(* ===== verification/Protocol.v ===== *)
(** * The FastCGI wire format

    [fastcgi.h] (record layouts and constants) and the record builders of
    [fcgiapp.c] ([MakeHeader], [MakeEndRequestBody], [MakeUnknownTypeBody],
    [AlignInt8], [AlignPtr8]), with a reference description of the wire: a
    stream of bytes is a sequence of records, [encode_rec]/[decode_rec]. *)

From S2P Require Import Prelude.

(** ** Constants *)

Definition FCGI_LISTENSOCK_FILENO : Z := 0.
Definition FCGI_MAX_LENGTH : Z := 65535.
Definition FCGI_HEADER_LEN : Z := 8.
Definition FCGI_VERSION_1 : Z := 1.
Definition FCGI_BEGIN_REQUEST : Z := 1.
Definition FCGI_ABORT_REQUEST : Z := 2.
Definition FCGI_END_REQUEST : Z := 3.
Definition FCGI_PARAMS : Z := 4.
Definition FCGI_STDIN : Z := 5.
Definition FCGI_STDOUT : Z := 6.
Definition FCGI_STDERR : Z := 7.
Definition FCGI_DATA : Z := 8.
Definition FCGI_GET_VALUES : Z := 9.
Definition FCGI_GET_VALUES_RESULT : Z := 10.
Definition FCGI_UNKNOWN_TYPE : Z := 11.
Definition FCGI_NULL_REQUEST_ID : Z := 0.
Definition FCGI_KEEP_CONN : Z := 1.
Definition FCGI_RESPONDER : Z := 1.
Definition FCGI_AUTHORIZER : Z := 2.
Definition FCGI_FILTER : Z := 3.
Definition FCGI_REQUEST_COMPLETE : Z := 0.
Definition FCGI_CANT_MPX_CONN : Z := 1.

(** the characters of "FCGI_MAX_CONNS", "FCGI_MAX_REQS", "FCGI_MPXS_CONNS" *)
Definition FCGI_MAX_CONNS : list Z :=
  [70; 67; 71; 73; 95; 77; 65; 88; 95; 67; 79; 78; 78; 83].
Definition FCGI_MAX_REQS : list Z :=
  [70; 67; 71; 73; 95; 77; 65; 88; 95; 82; 69; 81; 83].
Definition FCGI_MPXS_CONNS : list Z :=
  [70; 67; 71; 73; 95; 77; 80; 88; 83; 95; 67; 79; 78; 78; 83].

(** [fcgiapp.h]: error codes, and stdio's [EOF] *)
Definition EOF : Z := -1.
Definition FCGX_UNSUPPORTED_VERSION : Z := -2.
Definition FCGX_PROTOCOL_ERROR : Z := -3.
Definition FCGX_PARAMS_ERROR : Z := -4.
Definition FCGX_CALL_SEQ_ERROR : Z := -5.

(** ** Record structures: one [unsigned char] per field, in memory order *)

Record FCGI_Header := mkHeader {
  h_version : Z;
  h_type : Z;
  requestIdB1 : Z;
  requestIdB0 : Z;
  contentLengthB1 : Z;
  contentLengthB0 : Z;
  h_paddingLength : Z;
  h_reserved : Z
}.

Definition header_bytes (h : FCGI_Header) : list Z :=
  [h_version h; h_type h; requestIdB1 h; requestIdB0 h;
   contentLengthB1 h; contentLengthB0 h; h_paddingLength h; h_reserved h].

(** the header whose memory holds the given eight bytes *)
Definition header_of_bytes (l : list Z) : option FCGI_Header :=
  match l with
  | [v; t; i1; i0; c1; c0; p; r] => Some (mkHeader v t i1 i0 c1 c0 p r)
  | _ => None
  end.

Record FCGI_BeginRequestBody := mkBeginBody {
  roleB1 : Z;
  roleB0 : Z;
  flags_ : Z;
  begin_reserved : list Z
}.

Definition begin_body_of_bytes (l : list Z) : option FCGI_BeginRequestBody :=
  match l with
  | b1 :: b0 :: f :: r => Some (mkBeginBody b1 b0 f r)
  | _ => None
  end.

Definition sizeof_BeginRequestBody : Z := 8.

Record FCGI_EndRequestBody := mkEndBody {
  appStatusB3 : Z;
  appStatusB2 : Z;
  appStatusB1 : Z;
  appStatusB0 : Z;
  protocolStatus : Z;
  end_reserved : list Z
}.

Definition end_body_bytes (b : FCGI_EndRequestBody) : list Z :=
  [appStatusB3 b; appStatusB2 b; appStatusB1 b; appStatusB0 b; protocolStatus b]
  ++ end_reserved b.

Record FCGI_UnknownTypeBody := mkUnknownBody {
  u_type : Z;
  u_reserved : list Z
}.

Definition unknown_body_bytes (b : FCGI_UnknownTypeBody) : list Z :=
  u_type b :: u_reserved b.

(** ** Record builders of [fcgiapp.c] *)

Definition MakeHeader {S} (type requestId contentLength paddingLength : Z)
    : M S FCGI_Header :=
  assert ((0 <=? contentLength) && (contentLength <=? FCGI_MAX_LENGTH)) ;;;
  assert ((0 <=? paddingLength) && (paddingLength <=? 255)) ;;;
  ret {| h_version := FCGI_VERSION_1;
         h_type := UCHAR type;
         requestIdB1 := UCHAR (Z.land (Z.shiftr requestId 8) 255);
         requestIdB0 := UCHAR (Z.land requestId 255);
         contentLengthB1 := UCHAR (Z.land (Z.shiftr contentLength 8) 255);
         contentLengthB0 := UCHAR (Z.land contentLength 255);
         h_paddingLength := UCHAR paddingLength;
         h_reserved := 0 |}.

Definition MakeEndRequestBody (appStatus protocolStatus : Z) : FCGI_EndRequestBody :=
  {| appStatusB3 := UCHAR (Z.land (Z.shiftr appStatus 24) 255);
     appStatusB2 := UCHAR (Z.land (Z.shiftr appStatus 16) 255);
     appStatusB1 := UCHAR (Z.land (Z.shiftr appStatus 8) 255);
     appStatusB0 := UCHAR (Z.land appStatus 255);
     protocolStatus := UCHAR protocolStatus;
     end_reserved := [0; 0; 0] |}.

Definition MakeUnknownTypeBody (type : Z) : FCGI_UnknownTypeBody :=
  {| u_type := UCHAR type; u_reserved := [0; 0; 0; 0; 0; 0; 0] |}.

Definition AlignInt8 (n : Z) : Z := Z.land (n + 7) (Z.lnot 7).

(** a pointer is a 64-bit address *)
Definition AlignPtr8 (p : Z) : Z :=
  Z.land ((p + 7) mod 18446744073709551616) (18446744073709551616 - 8).

(** ** Reference description of the wire *)

Record rec := mkRec {
  r_type : Z;
  r_id : Z;
  r_content : list Z;
  r_padding : list Z
}.

Definition rec_ok (r : rec) : Prop :=
  is_byte (r_type r) /\ 0 <= r_id r < 65536 /\
  len (r_content r) <= FCGI_MAX_LENGTH /\ len (r_padding r) <= 255.

Definition rec_header (r : rec) : list Z :=
  [FCGI_VERSION_1; r_type r;
   r_id r / 256; r_id r mod 256;
   len (r_content r) / 256; len (r_content r) mod 256;
   len (r_padding r); 0].

Definition encode_rec (r : rec) : list Z :=
  rec_header r ++ r_content r ++ r_padding r.

Definition encode_all (rs : list rec) : list Z := concat (map encode_rec rs).

Definition decode_rec (w : list Z) : option (rec * list Z) :=
  match w with
  | v :: t :: i1 :: i0 :: c1 :: c0 :: p :: _ :: w' =>
      let c := c1 * 256 + c0 in
      if (v =? FCGI_VERSION_1) && (c + p <=? len w') then
        Some (mkRec t (i1 * 256 + i0) (slice w' 0 c) (slice w' c (c + p)),
              drop (Z.to_nat (c + p)) w')
      else None
  | _ => None
  end.

Fixpoint decode_fuel (fuel : nat) (w : list Z) : option (list rec) :=
  match w, fuel with
  | [], _ => Some []
  | _, O => None
  | _, S fuel' =>
      match decode_rec w with
      | Some (r, w') =>
          match decode_fuel fuel' w' with
          | Some rs => Some (r :: rs)
          | None => None
          end
      | None => None
      end
  end.

(** every record takes at least its eight header bytes *)
Definition decode_all (w : list Z) : option (list rec) := decode_fuel (length w) w.

(** the data a stream of records carries for type [t] and request [id] *)
Fixpoint content_of (t id : Z) (rs : list rec) : list Z :=
  match rs with
  | [] => []
  | r :: rs' =>
      (if (r_type r =? t) && (r_id r =? id) then r_content r else [])
      ++ content_of t id rs'
  end.

(** ** Lemmas *)

Lemma byte_split z : 0 <= z < 65536 ->
  UCHAR (Z.land (Z.shiftr z 8) 255) = z / 256 /\ UCHAR (Z.land z 255) = z mod 256.
Proof.
  intros. change 255 with (Z.ones 8). rewrite !Z.land_ones by lia.
  rewrite Z.shiftr_div_pow2 by lia. change (2 ^ 8) with 256.
  rewrite (UCHAR_id (z mod 256)) by (unfold is_byte; zdiv).
  rewrite UCHAR_id by (unfold is_byte; zdiv). split; [|done].
  rewrite Z.mod_small; zdiv.
Qed.

Lemma byte_join z : Z.shiftl (z / 256) 8 + z mod 256 = z.
Proof. rewrite Z.shiftl_mul_pow2 by lia. change (2 ^ 8) with 256. zdiv. Qed.

Lemma AlignInt8_eq n : AlignInt8 n = 8 * ((n + 7) / 8).
Proof.
  unfold AlignInt8. change 7 with (Z.ones 3) at 2.
  rewrite <- Z.ldiff_land, Z.ldiff_ones_r by lia.
  rewrite Z.shiftl_mul_pow2, Z.shiftr_div_pow2 by lia.
  change (2 ^ 3) with 8. lia.
Qed.

Lemma AlignInt8_least n : n <= AlignInt8 n < n + 8 /\ AlignInt8 n mod 8 = 0.
Proof. rewrite AlignInt8_eq. zdiv. Qed.

Lemma AlignInt8_minimal n m : n <= m -> m mod 8 = 0 -> AlignInt8 n <= m.
Proof. rewrite AlignInt8_eq. zdiv. Qed.

Lemma AlignPtr8_eq p : 0 <= p < 18446744073709551609 -> AlignPtr8 p = 8 * ((p + 7) / 8).
Proof.
  intros. unfold AlignPtr8. rewrite Z.mod_small by lia.
  change (18446744073709551616 - 8) with (Z.ldiff (Z.ones 64) (Z.ones 3)).
  rewrite Z.ldiff_land, Z.land_assoc, Z.land_ones by lia.
  rewrite Z.mod_small by lia.
  rewrite <- Z.ldiff_land, Z.ldiff_ones_r by lia.
  rewrite Z.shiftl_mul_pow2, Z.shiftr_div_pow2 by lia.
  change (2 ^ 3) with 8. lia.
Qed.

Lemma header_bytes_len h : len (header_bytes h) = 8.
Proof. done. Qed.

Lemma rec_header_len r : len (rec_header r) = 8.
Proof. done. Qed.

Lemma encode_rec_len r :
  len (encode_rec r) = 8 + len (r_content r) + len (r_padding r).
Proof. unfold encode_rec. rewrite !len_app, rec_header_len. lia. Qed.

Lemma encode_all_app rs1 rs2 : encode_all (rs1 ++ rs2) = encode_all rs1 ++ encode_all rs2.
Proof. unfold encode_all. by rewrite map_app, concat_app. Qed.

Lemma encode_all_cons r rs : encode_all (r :: rs) = encode_rec r ++ encode_all rs.
Proof. done. Qed.

Lemma encode_all_one r : encode_all [r] = encode_rec r.
Proof. unfold encode_all. cbn. by rewrite app_nil_r. Qed.

Lemma encode_all_nil rs : encode_all rs = [] <-> rs = [].
Proof.
  split; [|by intros ->]. destruct rs as [|r rs]; [done|].
  intros E. by apply (f_equal length) in E.
Qed.

Lemma content_of_app t id rs1 rs2 :
  content_of t id (rs1 ++ rs2) = content_of t id rs1 ++ content_of t id rs2.
Proof. induction rs1 as [|r rs1 IH]; cbn; [done|]. by rewrite IH, app_assoc. Qed.

(** the header that [MakeHeader] builds is that of the record it announces *)
Lemma wp_MakeHeader {S} (r : rec) t i c p (Q : FCGI_Header -> S -> Prop) s :
  rec_ok r ->
  t = r_type r -> i = r_id r -> c = len (r_content r) -> p = len (r_padding r) ->
  (forall h, header_bytes h = rec_header r -> Q h s) ->
  wp (MakeHeader t i c p) Q s.
Proof.
  intros (Ht & Hi & Hc & Hp) -> -> -> -> HQ. unfold MakeHeader.
  pose proof (len_nonneg (r_content r)). pose proof (len_nonneg (r_padding r)).
  unfold FCGI_MAX_LENGTH in *.
  wp_step. apply wp_assert; [lia|]. wp_step. apply wp_assert; [lia|]. wp_step.
  apply HQ. unfold header_bytes, rec_header. cbn.
  destruct (byte_split (r_id r)) as [-> ->]; [lia|].
  destruct (byte_split (len (r_content r))) as [-> ->]; [lia|].
  rewrite !UCHAR_id by (unfold is_byte in *; lia). done.
Qed.

Lemma decode_encode_rec r w : rec_ok r -> decode_rec (encode_rec r ++ w) = Some (r, w).
Proof.
  intros (Ht & Hi & Hc & Hp). unfold encode_rec. rewrite <- !app_assoc. cbn.
  pose proof (len_nonneg (r_content r)). pose proof (len_nonneg (r_padding r)).
  replace (len (r_content r) / 256 * 256 + len (r_content r) mod 256)
    with (len (r_content r)) by zdiv.
  replace (r_id r / 256 * 256 + r_id r mod 256) with (r_id r) by zdiv.
  rewrite Z.eqb_refl, !len_app. pose proof (len_nonneg w).
  replace (len (r_content r) + len (r_padding r) <=? _) with true by lia.
  cbn. unfold slice, len in *. repeat f_equal.
  - destruct r as [t i c p]; cbn in *. f_equal.
    + change (Z.to_nat 0) with O. rewrite drop_0. by rewrite take_app_length' by lia.
    + rewrite drop_app_length' by lia. by rewrite take_app_length' by lia.
  - rewrite app_assoc. apply drop_app_length'. rewrite length_app. lia.
Qed.

Lemma decode_fuel_encode rs fuel :
  Forall rec_ok rs -> (length rs <= fuel)%nat ->
  decode_fuel fuel (encode_all rs) = Some rs.
Proof.
  revert fuel. induction rs as [|r rs IH]; intros fuel Hok Hf; [by destruct fuel|].
  rewrite Forall_cons in Hok. destruct Hok as [Hr Hrs].
  destruct fuel as [|fuel]; [cbn in Hf; lia|].
  rewrite encode_all_cons. pose proof (decode_encode_rec r (encode_all rs) Hr) as Hd.
  cbn [decode_fuel]. destruct (encode_rec r ++ encode_all rs) eqn:E.
  { by apply (f_equal length) in E. }
  rewrite Hd, IH; [done|done|cbn in Hf; lia].
Qed.

Lemma length_encode_all rs : (length rs <= length (encode_all rs))%nat.
Proof.
  induction rs as [|r rs IH]; [done|].
  rewrite encode_all_cons, length_app. cbn [length].
  pose proof (encode_rec_len r) as H. unfold len in H. lia.
Qed.

Lemma decode_all_encode rs : Forall rec_ok rs -> decode_all (encode_all rs) = Some rs.
Proof.
  intros. apply decode_fuel_encode; [done|apply length_encode_all].
Qed.
Section ReliableLemmas.
Context `{Reliable}.
Implicit Types o : OS.

Lemma wp_Malloc n o : 0 <= n < 1099511627776 ->
  wp (Malloc n) (fun b o' => os_quiet o o' /\ 0 < fst b /\
                             fst b + n < 18446744073709551609) o.
Proof.
  intros Hn. unfold Malloc. wp_steps.
  destruct (sys_malloc n (plat o)) as [r k] eqn:E.
  destruct (malloc_law _ _ _ _ E Hn) as (Hi & Ho & Ha).
  wp_steps. destruct r as [[a f]|]; [|by destruct no_fail].
  wp_steps. cbn. split; [|lia]. by apply os_quiet_plat; [apply (malloc_files _ _ _ _ E)|..].
Qed.
End ReliableLemmas.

※

_What to do:_
Could you write out, exactly as they stand, only the lines above that begin at the line with "(Q : FCGI_Header" and stop after the line with "destruct (byte_split (r_id"?

_Solution for this task:_
Lemma wp_MakeHeader {S} (r : rec) t i c p (Q : FCGI_Header -> S -> Prop) s :
  rec_ok r ->
  t = r_type r -> i = r_id r -> c = len (r_content r) -> p = len (r_padding r) ->
  (forall h, header_bytes h = rec_header r -> Q h s) ->
  wp (MakeHeader t i c p) Q s.
Proof.
  intros (Ht & Hi & Hc & Hp) -> -> -> -> HQ. unfold MakeHeader.
  pose proof (len_nonneg (r_content r)). pose proof (len_nonneg (r_padding r)).
  unfold FCGI_MAX_LENGTH in *.
  wp_step. apply wp_assert; [lia|]. wp_step. apply wp_assert; [lia|]. wp_step.
  apply HQ. unfold header_bytes, rec_header. cbn.
  destruct (byte_split (r_id r)) as [-> ->]; [lia|].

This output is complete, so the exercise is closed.